⟨
(** * SIP.js publication and subscription engines

    A shallow embedding of [src/api/publisher.ts] and [src/api/subscriber.ts]
    and the properties their specification states about them.

    Every method of the two classes is a computation in a small
    state-and-exception monad over a record holding the object's fields
    together with the part of its environment the method touches (the user
    agent's collections, the pending timeouts, the requests handed to the
    request core, the emitted state events). A JavaScript [throw] keeps the
    mutations made before it, so a computation returns its final state in
    both outcomes. *)

From Stdlib Require Import ZArith QArith Lia Bool List String Ascii DecimalString.
From stdpp Require Import base gmap strings list.

(** ** ECMAScript values *)

Module Js.

(** A Number is NaN, an infinity or a finite double, kept as the
    rational it denotes (the two zeros are identified, as every operator
    used here does).  Comparisons and the remainder are exact on
    doubles; the product is rounded, by [round_to_double] below. *)
Inductive number : Type :=
| NaN
| Infinity (negative : bool)
| Finite (q : Q).

Inductive value : Type :=
| Undefined
| Null
| Boolean (b : bool)
| Number (n : number)
| String (s : string)
| Object.

Definition typeof (v : value) : string :=
  match v with
  | Undefined => "undefined"
  | Null => "object"
  | Boolean _ => "boolean"
  | Number _ => "number"
  | String _ => "string"
  | Object => "object"
  end.

Definition of_Z (z : Z) : number := Finite (inject_Z z).

(** [a === b] on Numbers. *)
Definition strict_eq (a b : number) : bool :=
  match a, b with
  | Finite x, Finite y => Qeq_bool x y
  | Infinity s, Infinity t => Bool.eqb s t
  | _, _ => false
  end.

(** [a !== b] on Numbers. *)
Definition strict_neq (a b : number) : bool := negb (strict_eq a b).

(** [a < b] on Numbers; false as soon as one side is NaN. *)
Definition lt (a b : number) : bool :=
  match a, b with
  | NaN, _ | _, NaN => false
  | Infinity s, Infinity t => s && negb t
  | Infinity s, Finite _ => s
  | Finite _, Infinity t => negb t
  | Finite x, Finite y => negb (Qle_bool y x)
  end.

(** [a <= b] on Numbers; false as soon as one side is NaN. *)
Definition le (a b : number) : bool :=
  match a, b with
  | NaN, _ | _, NaN => false
  | Infinity s, Infinity t => s || negb t
  | Infinity s, Finite _ => s
  | Finite _, Infinity t => negb t
  | Finite x, Finite y => Qle_bool x y
  end.

Definition gt (a b : number) : bool := lt b a.
Definition ge (a b : number) : bool := le b a.

Definition Qsign_negative (q : Q) : bool := (Qnum q <? 0)%Z.

(** *** Rounding to a double *)

(** [n / d / 2^e] as a fraction of two integers. *)
Definition scaled (n : Z) (d : positive) (e : Z) : Z * Z :=
  if (0 <=? e)%Z then (n, Zpos d * 2 ^ e)%Z else (n * 2 ^ (- e), Zpos d)%Z.

(** The integer nearest to [num / den], the even one of two that are
    equally near. *)
Definition nearest_even (num den : Z) : Z :=
  let q := (num / den)%Z in
  let r := (num mod den)%Z in
  match (2 * r ?= den)%Z with
  | Lt => q
  | Gt => (q + 1)%Z
  | Eq => if Z.even q then q else (q + 1)%Z
  end.

(** The exponent [l] with [2^l <= n / d < 2^(l+1)], for [n > 0]. *)
Definition floor_log2 (n : Z) (d : positive) : Z :=
  let l0 := (Z.log2 n - Z.log2 (Zpos d))%Z in
  let '(a, b) := scaled n d l0 in
  if (a <? b)%Z then (l0 - 1)%Z else l0.

(** The double nearest to a rational, ties to even, which is how every
    arithmetic operator rounds its exact result (IEEE 754 binary64): 53
    significant bits, exponents of the last bit from -1074 on, and an
    infinity once the rounded value reaches [2^1024]. *)
Definition round_to_double (q : Q) : number :=
  let q' := Qred q in
  let n := Z.abs (Qnum q') in
  let d := Qden q' in
  let negative := (Qnum q' <? 0)%Z in
  if (n =? 0)%Z then Finite 0
  else
    let e := Z.max (floor_log2 n d - 52) (-1074) in
    let '(a, b) := scaled n d e in
    let m := nearest_even a b in
    let s := if negative then (-1)%Z else 1%Z in
    if (0 <=? e)%Z then
      if (2 ^ 1024 <=? m * 2 ^ e)%Z then Infinity negative
      else Finite (inject_Z (s * m * 2 ^ e))
    else Finite ((s * m) # Z.to_pos (2 ^ (- e))).

(** [a * b] on Numbers: the exact product of two doubles, rounded. *)
Definition mul (a b : number) : number :=
  match a, b with
  | NaN, _ | _, NaN => NaN
  | Infinity s, Infinity t => Infinity (xorb s t)
  | Infinity s, Finite y =>
      if Qeq_bool y 0 then NaN else Infinity (xorb s (Qsign_negative y))
  | Finite x, Infinity t =>
      if Qeq_bool x 0 then NaN else Infinity (xorb (Qsign_negative x) t)
  | Finite x, Finite y => round_to_double (x * y)
  end.

(** Rounding towards zero. *)
Definition Qtrunc (q : Q) : Z := Z.quot (Qnum q) (Zpos (Qden q)).

(** [a % b] on Numbers: the remainder has the sign of the dividend. *)
Definition rem (a b : number) : number :=
  match a, b with
  | NaN, _ | _, NaN => NaN
  | Infinity _, _ => NaN
  | Finite x, Infinity _ => Finite x
  | Finite x, Finite y =>
      if Qeq_bool y 0 then NaN
      else Finite (x - y * inject_Z (Qtrunc (x / y)))
  end.

(** The mathematical integers among the Numbers. *)
Definition is_integer (n : number) : Prop :=
  exists z : Z, match n with Finite q => Qeq q (inject_Z z) | _ => False end.

(** [Number.prototype.toString] on an integral value below 1e21, and the
    only form a three-digit status code can take. *)
Definition toString (z : Z) : string := NilZero.string_of_int (Z.to_int z).

Definition is_digit (c : ascii) : bool :=
  let n := nat_of_ascii c in (48 <=? n)%nat && (n <=? 57)%nat.

(** [/^d[0-9]{2}$/.test(s)] for a literal first character [d]. *)
Definition test_class (d : ascii) (s : string) : bool :=
  match s with
  | String.String c0 (String.String c1 (String.String c2 EmptyString)) =>
      Ascii.eqb c0 d && is_digit c1 && is_digit c2
  | _ => false
  end.

(** [/^lit$/.test(s)] for a literal without metacharacters. *)
Definition test_exact (lit s : string) : bool := String.eqb s lit.

(** The double quote, as a string of one character. *)
Definition quote : string :=
  String.String (Ascii.Ascii false true false false false true false false) EmptyString.

(** [x !== undefined]. *)
Definition defined {A} (x : option A) : bool :=
  match x with
  | Some _ => true
  | None => false
  end.

(** A settled promise, as returned by [Promise.resolve] and
    [Promise.reject], or a promise still pending when the call returns. *)
Inductive Promise (A : Type) : Type :=
| Resolved (a : A)
| Rejected (message : string)
| Pending.
Arguments Resolved {A} a.
Arguments Rejected {A} message.
Arguments Pending {A}.

End Js.

Coercion Js.of_Z : Z >-> Js.number.

(** ** Computations that mutate a state and may throw *)

Inductive Outcome (A : Type) : Type :=
| Return (a : A)
| Throw (message : string).
Arguments Return {A} a.
Arguments Throw {A} message.

Definition M (S A : Type) : Type := S -> Outcome A * S.

Definition ret {S A} (a : A) : M S A := fun s => (Return a, s).
Definition throw {S A} (message : string) : M S A := fun s => (Throw message, s).
Definition bind {S A B} (c : M S A) (k : A -> M S B) : M S B :=
  fun s => match c s with
           | (Return a, s') => k a s'
           | (Throw e, s') => (Throw e, s')
           end.
Definition get {S} : M S S := fun s => (Return s, s).
Definition modify {S} (f : S -> S) : M S unit := fun s => (Return tt, f s).
Definition when {S} (b : bool) (c : M S unit) : M S unit := if b then c else ret tt.

Declare Scope js_scope.
Delimit Scope js_scope with js.
Notation "x <- c1 ;; c2" := (bind c1 (fun x => c2))
  (at level 100, c1 at next level, right associativity) : js_scope.
Notation "c1 ;; c2" := (bind c1 (fun _ => c2))
  (at level 100, right associativity) : js_scope.

(** The state a computation ends in, whatever its outcome. *)
Definition final {S A} (r : Outcome A * S) : S := snd r.
Definition outcome {S A} (r : Outcome A * S) : Outcome A := fst r.

(** A property of the state that a computation keeps, whatever its
    outcome. *)
Definition stable {S A} (P : S -> Prop) (c : M S A) : Prop :=
  forall s, P s -> P (final (c s)).

Definition URI : Type := string.

(** ** What the request core builds (left uninterpreted) *)

Module Core.

(** The [params] bucket, as far as the engines read it. *)
Record Params : Type := { fromUri : option URI; toUri : option URI }.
⟩
What you should do:
From the material above, set down exactly the lines between the line holding "let d := Qden q' in" and the line holding "x, Infinity t =>", inclusive. Include nothing else.

Task answer:
  let d := Qden q' in
  let negative := (Qnum q' <? 0)%Z in
  if (n =? 0)%Z then Finite 0
  else
    let e := Z.max (floor_log2 n d - 52) (-1074) in
    let '(a, b) := scaled n d e in
    let m := nearest_even a b in
    let s := if negative then (-1)%Z else 1%Z in
    if (0 <=? e)%Z then
      if (2 ^ 1024 <=? m * 2 ^ e)%Z then Infinity negative
      else Finite (inject_Z (s * m * 2 ^ e))
    else Finite ((s * m) # Z.to_pos (2 ^ (- e))).

(** [a * b] on Numbers: the exact product of two doubles, rounded. *)
Definition mul (a b : number) : number :=
  match a, b with
  | NaN, _ | _, NaN => NaN
  | Infinity s, Infinity t => Infinity (xorb s t)
  | Infinity s, Finite y =>
      if Qeq_bool y 0 then NaN else Infinity (xorb s (Qsign_negative y))
  | Finite x, Infinity t =>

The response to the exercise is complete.